Seasonal variation in sudden death in the Negev Desert region of Israel Academic Article uri icon

abstract

  • Previous studies have documented an increased incidence of cardiac mortality and sudden death during winter months. To evaluate seasonal variation in sudden death in a hot climate such as the desert region of southern Israel. We analyzed the files of 243 consecutive patients treated for out-of-hospital sudden death by the Beer Sheva Mobile Intensive Care Unit during 1989-90. Daily, monthly and seasonal incidence of sudden death was correlated with meteorological data, including temperature, heat stress, relative humidity and barometric pressure. The seasonal distribution of sudden death was 23% in spring, 21% in summer, 25% in autumn and 31% in winter (not significant).

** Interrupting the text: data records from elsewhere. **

(** C9 (as the code has it).  The files made by the stages of package
    [main] are created with [O_CREATE|O_EXCL]: when something already
    exists at the destination path,
    - [ExtractOVA] fails on that entry with the open error (this covers
      a second entry of the same name) and writes nothing for it,
    - [WriteManifest] fails with the create error,
    - [CreateStemcell] fails with the open error,
    - [CreateImageFromOVA] and [CreateImageFromOVF] fail with the
      create error,
    each leaving the disk as it was when the creation was attempted.
    The target of [rdiff.Patch] is made with [os.Create]: an existing
    regular file at the target path is opened and truncated, and the
    patch is written over it - when the call returns, however it
    returns, the file holds under the mode it had nothing of what it
    held: no byte when the header of the delta could not be read and,
    the target being neither the basis nor the delta, exactly the bytes
    [ApplyDelta] wrote; the rest of the disk is as it was. *)
Theorem output_files_creation
    (tarNewReader : Node -> Tar.Archive)
    (Version : string) (ioutil_TempDir : FS -> Error + string)
    (ioutil_ReadDir : FS -> string -> Error + list string)
    (gzip : bytes -> bytes) (tar : list (string * Node) -> bytes)
    (sha1hex : bytes -> string)
    (Header : Node -> Error + (Z * bytes))
    (ReadOperations : bytes -> RDiff.Decoded)
    (ApplyDelta : Z -> Node -> list RDiff.Operation -> bytes * option Error)
    (md5sum : bytes -> bytes) :
  (* each extracted archive entry *)
  (forall ova dirname (fs : FS) tf pre e post,
     fs !! ova = Some tf ->
     Tar.entries (tarNewReader tf) = pre ++ e :: post ->
     (length pre <= 100)%nat ->
     Ova.extractable dirname pre fs ->
     Path.Base (Tar.Name e) = Tar.Name e ->
     IsRegular (Tar.Mode e) = true ->
     is_Some (Ova.write_entries dirname pre fs !! Ova.dest dirname e) ->
     Ova.ExtractOVA tarNewReader ova dirname fs
     = (Err (ErrTarOpen (Ova.dest dirname e) (EEXIST (Ova.dest dirname e))),
        Ova.write_entries dirname pre fs)) /\
  (* the manifest *)
  (forall c (fs : FS) tmp c1 fs1,
     Pipeline.Manifest c = "" ->
     Pipeline.TempDir ioutil_TempDir c fs = (inr tmp, c1, fs1) ->
     is_Some (fs1 !! Path.Join tmp "stemcell.MF") ->
     Pipeline.WriteManifest Version ioutil_TempDir c fs
     = (Err (ErrManifestCreate (Path.Join tmp "stemcell.MF")
               (EEXIST (Path.Join tmp "stemcell.MF"))),
        Pipeline.set_Manifest c1 (Path.Join tmp "stemcell.MF"), fs1)) /\
  (* the stemcell archive *)
  (forall c w tmp c1 fs1,
     Pipeline.Manifest c <> "" -> Pipeline.Image c <> "" ->
     Pipeline.TempDir ioutil_TempDir c (Pipeline.fs w) = (inr tmp, c1, fs1) ->
     is_Some (fs1 !! Path.Join tmp (Pipeline.StemcellFilename Version)) ->
     Pipeline.CreateStemcell Version ioutil_TempDir gzip tar c w
     = (Err (EEXIST (Path.Join tmp (Pipeline.StemcellFilename Version))),
        Pipeline.set_Stemcell c1 (Path.Join tmp (Pipeline.StemcellFilename Version)),
        Pipeline.mkWorld fs1 (Pipeline.chans w))) /\
  (* the image, made from an archive *)
  (forall c name w tmp c1 fs1,
     is_Some (Pipeline.fs w !! name) ->
     Pipeline.TempDir ioutil_TempDir c (Pipeline.fs w) = (inr tmp, c1, fs1) ->
     is_Some (fs1 !! Path.Join tmp "image") ->
     Pipeline.CreateImageFromOVA ioutil_TempDir gzip sha1hex c name w
     = (Err (ErrImageCreate (Path.Join tmp "image") (EEXIST (Path.Join tmp "image"))),
        Pipeline.set_Image c1 (Path.Join tmp "image"),
        Pipeline.mkWorld fs1 (Pipeline.chans w))) /\
  (* the image, made from a directory *)
  (forall c dirname w fis tmp c1 fs1,
     ioutil_ReadDir (Pipeline.fs w) dirname = inr fis ->
     Pipeline.TempDir ioutil_TempDir c (Pipeline.fs w) = (inr tmp, c1, fs1) ->
     is_Some (fs1 !! Path.Join tmp "image") ->
     Stages.CreateImageFromOVF ioutil_TempDir ioutil_ReadDir gzip tar sha1hex c dirname w
     = (Some (Stages.ErrOvfOther
                (ErrImageCreate (Path.Join tmp "image") (EEXIST (Path.Join tmp "image")))),
        Pipeline.set_Image c1 (Path.Join tmp "image"),
        Pipeline.mkWorld fs1 (Pipeline.chans w))) /\
  (* the patched target *)
  (forall basis delta newfile checkFile (fs : FS) perm old,
     is_Some (fs !! basis) -> is_Some (fs !! delta) ->
     fs !! newfile = Some (File perm old) ->
     Create fs newfile = inr (<[newfile := File perm []]> fs) /\
     (exists data,
        (RDiff.Patch Header ReadOperations ApplyDelta md5sum
           basis delta newfile checkFile fs).2 = <[newfile := File perm data]> fs) /\
     (forall deltaFile err,
        <[newfile := File perm []]> fs !! delta = Some deltaFile ->
        Header deltaFile = inl err ->
        (RDiff.Patch Header ReadOperations ApplyDelta md5sum
           basis delta newfile checkFile fs).2 = <[newfile := File perm []]> fs) /\
     (forall basisFile deltaFile blockSize rest,
        fs !! basis = Some basisFile -> fs !! delta = Some deltaFile ->
        basis <> newfile -> delta <> newfile ->
        Header deltaFile = inr (blockSize, rest) ->
        (RDiff.Patch Header ReadOperations ApplyDelta md5sum
           basis delta newfile checkFile fs).2
        = <[newfile := File perm
              (ApplyDelta blockSize basisFile
                 (RDiff.sent_ops (ReadOperations rest))).1]> fs)).
Proof.
  split; [|split; [|split; [|split; [|split]]]].
  - intros ova dirname fs tf pre e post Hova Hes Hlen Hext Hbase Hreg Htaken.
    unfold Ova.ExtractOVA, Open. rewrite Hova, Hes.
    rewrite OvaFacts.extract_loop_prefix by (done || lia).
    simpl. destruct (Z.ltb_spec (100 - Z.of_nat (length pre)) 0) as [?|_]; [lia|].
    rewrite bool_decide_eq_true_2 by done. simpl. rewrite Hreg. simpl.
    fold (Ova.dest dirname e).
    by rewrite OpenFile_excl_exists.
  - intros c fs tmp c1 fs1 Hm Htmp Htaken. unfold Pipeline.WriteManifest.
    destruct (decide (Pipeline.Manifest c <> "")); [done|].
    rewrite Htmp. simpl. by rewrite OpenFile_excl_exists.
  - intros c w tmp c1 fs1 Hm Hi Htmp Htaken. unfold Pipeline.CreateStemcell.
    destruct (decide (Pipeline.Manifest c = "")); [done|].
    destruct (decide (Pipeline.Image c = "")); [done|].
    rewrite Htmp. simpl. by rewrite OpenFile_excl_exists.
  - intros c name w tmp c1 fs1 [ova Hova] Htmp Htaken.
    unfold Pipeline.CreateImageFromOVA, Open. rewrite Hova, Htmp. simpl.
    by rewrite OpenFile_excl_exists.
  - intros c dirname w fis tmp c1 fs1 Hfis Htmp Htaken.
    unfold Stages.CreateImageFromOVF. rewrite Hfis, Htmp. simpl.
    by rewrite OpenFile_excl_exists.
  - intros basis delta newfile checkFile fs perm old Hb Hd Hnew.
    assert (Create fs newfile = inr (<[newfile := File perm []]> fs)) as Hc
      by by rewrite Create_result, Hnew.
    split; [done|].
    destruct (RDiffFacts.Patch_final_disk Header ReadOperations ApplyDelta md5sum
                basis delta newfile checkFile fs _ Hb Hd Hc)
      as (perm' & b1 & d1 & Hperm & _ & Hb1 & Hd1 & Hfail & Hgo).
    rewrite Hnew in Hperm. subst perm'. split; [|split].
    + destruct (Header d1) as [err|[blockSize rest]] eqn:Hh.
      * exists []. by apply (Hfail err).
      * eexists. by apply (Hgo blockSize rest).
    + intros deltaFile err Hd' Hh. simplify_eq. by apply (Hfail err).
    + intros basisFile deltaFile blockSize rest Hb' Hd' Hbn Hdn Hh.
      rewrite (RDiffFacts.Patch_final_disk_apart Header ReadOperations ApplyDelta md5sum
                 basis delta newfile checkFile fs _ basisFile deltaFile blockSize rest)
        by done.
      by rewrite Hnew.
Qed.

In patients with known heart disease there were more episodes of sudden death in cold weather (< 15.4 degrees C) than hot (> 34.2 degrees C) (16 vs. 3, P < 0.05). Resuscitation was less successful in cold compared with hot weather (28 vs. 11, P < 0.05). Of patients older than 65 years, 11 sustained sudden death when heat stress was below 12.4 degrees C compared to 2 patients when heat stress was above 27.5 degrees C (P = 0.05). Despite the warm desert climate, there were more cases of sudden death in older patients and in those with known heart disease during the winter season and on particularly cold days.